EXERCISE OBJECTIVE:
From the entries below, please output exactly the lines starting at the one containing "else (Leave, h, e)" and ending at the one containing "let '(e, reused)", both included.

SOURCE MATERIAL:
(* ===== verification/Scheduler.v ===== *)
(** * The continuous-batching scheduler

    Models [src/runtime/scheduler.cpp] with the fields of [Request] it reads
    ([src/runtime/request.h]).  Requests are shared objects: a pointer is a [Z]
    and the objects live in a heap, so [pending_], [active_] and the batches
    alias them as the [shared_ptr]s do.  What the scheduler needs from the KV
    manager and from the engine's prefix-reuse hook is the class [KvAdmission];
    [Admission.v] instantiates it with the KV manager and the snapshot store. *)

From Corelib Require Import ssreflect_rw.
From stdpp Require Import prelude gmap fin_maps list sorting.
From S2P Require Import Prelude MemPlan Snapshots.
Open Scope Z_scope.
Open Scope quench_scope.

(** ** Requests *)

Inductive RequestStatus := PENDING | PREFILLING | DECODING | FINISHED | CANCELLED.

#[export] Instance RequestStatus_eq_dec : EqDecision RequestStatus.
Proof. solve_decision. Defined.

Inductive CancelReason := NoReason | KvCapacity.

Record Request := mkRequest {
  id : Z;
  status : RequestStatus;
  input_tokens : list Z;
  output_tokens : list Z;
  prefill_offset : Z;
  cached_tokens : Z;
  recurrent_restore : option Entry;
  swa_restore : option Entry;
  image : bool;
  vision_emb : bool;
  qwen_patches : nat;
  n_vision_tokens : Z;
  vision_content_hash : Z;
  cancel_reason : CancelReason
}.

Definition null_request : Request :=
  mkRequest 0 PENDING [] [] 0 0 None None false false 0 0 0 NoReason.

Definition with_status (st : RequestStatus) (cr : CancelReason) (r : Request) : Request :=
  mkRequest (id r) st (input_tokens r) (output_tokens r) (prefill_offset r) (cached_tokens r)
    (recurrent_restore r) (swa_restore r) (image r) (vision_emb r) (qwen_patches r) (n_vision_tokens r)
    (vision_content_hash r) cr.
Definition with_offset (skip : Z) (r : Request) : Request :=
  mkRequest (id r) (status r) (input_tokens r) (output_tokens r) skip skip
    (recurrent_restore r) (swa_restore r) (image r) (vision_emb r) (qwen_patches r) (n_vision_tokens r)
    (vision_content_hash r) (cancel_reason r).
Definition with_restore (x y : option Entry) (r : Request) : Request :=
  mkRequest (id r) (status r) (input_tokens r) (output_tokens r) (prefill_offset r)
    (cached_tokens r) x y (image r) (vision_emb r) (qwen_patches r) (n_vision_tokens r)
    (vision_content_hash r) (cancel_reason r).

Definition num_input (r : Request) : Z := Z.of_nat (length (input_tokens r)).
Definition context_len (r : Request) : Z :=
  Z.of_nat (length (input_tokens r) + length (output_tokens r)).

Notation heap := (gmap Z Request).
Definition deref (h : heap) (p : Z) : Request := default null_request (h !! p).

(** ** What the scheduler is given *)

Class KvAdmission (E : Type) := {
  kv_block_size : E -> Z;
  kv_total_blocks : E -> Z;
  kv_prefix_caching_enabled : E -> bool;
  kv_can_allocate : Z -> E -> bool;
  kv_allocate_blocks : Z -> Z -> E -> E * bool;
  kv_allocate_blocks_with_prefix : Z -> list Z -> Z -> Z -> E -> E * Z;
  kv_free_sequence : Z -> E -> E;
  (** The hook [prefix_reuse_limit_], when set: it may attach a snapshot. *)
  kv_prefix_reuse_limit : E -> option (Request -> E -> E * Request * Z);
  (** Dropping the request's reference to an attached snapshot. *)
  kv_release_restore : option Entry -> E -> E
}.

Record Scheduler := mkScheduler {
  max_batch_size_ : Z;
  pending_dirty_ : bool;
  pending_ : list Z;
  active_ : list Z;
  has_kv_manager : bool
}.

Definition scheduler_new (max_batch_size : Z) : Scheduler :=
  mkScheduler max_batch_size false [] [] false.

Definition add_request (p : Z) (s : Scheduler) : Scheduler :=
  mkScheduler (max_batch_size_ s) true (pending_ s ++ [p]) (active_ s) (has_kv_manager s).

Definition has_pending (s : Scheduler) : bool := negb (bool_decide (pending_ s = [])).
Definition active_count (s : Scheduler) : Z := Z.of_nat (length (active_ s)).

Definition done_status (st : RequestStatus) : bool :=
  bool_decide (st = FINISHED) || bool_decide (st = CANCELLED).

Definition has_image (r : Request) : bool :=
  image r || negb (Nat.eqb (qwen_patches r) 0) || vision_emb r || (0 <? n_vision_tokens r).

(** Tokens skipped by the prefill after [reused] blocks were shared. *)
Definition prefill_skip (reused bs total : Z) : Z :=
  let skip := reused * bs in
  let skip := if total <=? skip then Z.quot total bs * bs else skip in
  if total <=? skip then total - 1 else skip.

Inductive Outcome := Promote | Leave | Drop.

Section schedule.
Context `{KvAdmission E}.

(** The memory-aware check for the request at [p], up to the promotion. *)
Definition admit_kv (p : Z) (h : heap) (e : E) : Outcome * heap * E :=
  let r := deref h p in
  let bs := kv_block_size e in
  let blocks_needed := ceil_blocks (context_len r) bs in
  if negb (kv_can_allocate blocks_needed e) then
    if kv_total_blocks e <? blocks_needed then (Drop, <[p := with_status CANCELLED KvCapacity r]> h, e)
    else (Leave, h, e)
  else
    let cacheable := negb (has_image r) || negb (vision_content_hash r =? 0) in
    if kv_prefix_caching_enabled e && cacheable then
      let '(e, r, max_reuse) :=
        match kv_prefix_reuse_limit e with
        | Some f => f r e
        | None => (e, r, -1)
        end in
      let '(e, reused) :=
        kv_allocate_blocks_with_prefix (id r) (input_tokens r) max_reuse (vision_content_hash r) e in
      if reused <? 0 then (Leave, <[p := r]> h, e)
      else if (0 <=? max_reuse) && negb (reused =? max_reuse) then
        let e := kv_release_restore (recurrent_restore r) e in
        let r := with_restore None (swa_restore r) r in
        let e := kv_free_sequence (id r) e in
        let '(e, ok) := kv_allocate_blocks (id r) blocks_needed e in
        (if ok : bool then Promote else Leave, <[p := r]> h, e)
      else
        let r := if 0 <? reused then with_offset (prefill_skip reused bs (num_input r)) r else r in
        (Promote, <[p := r]> h, e)
    else
      let '(e, ok) := kv_allocate_blocks (id r) blocks_needed e in
      (if ok : bool then Promote else Leave, h, e).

EXERCISE SOLUTION:
    else (Leave, h, e)
  else
    let cacheable := negb (has_image r) || negb (vision_content_hash r =? 0) in
    if kv_prefix_caching_enabled e && cacheable then
      let '(e, r, max_reuse) :=
        match kv_prefix_reuse_limit e with
        | Some f => f r e
        | None => (e, r, -1)
        end in
      let '(e, reused) :=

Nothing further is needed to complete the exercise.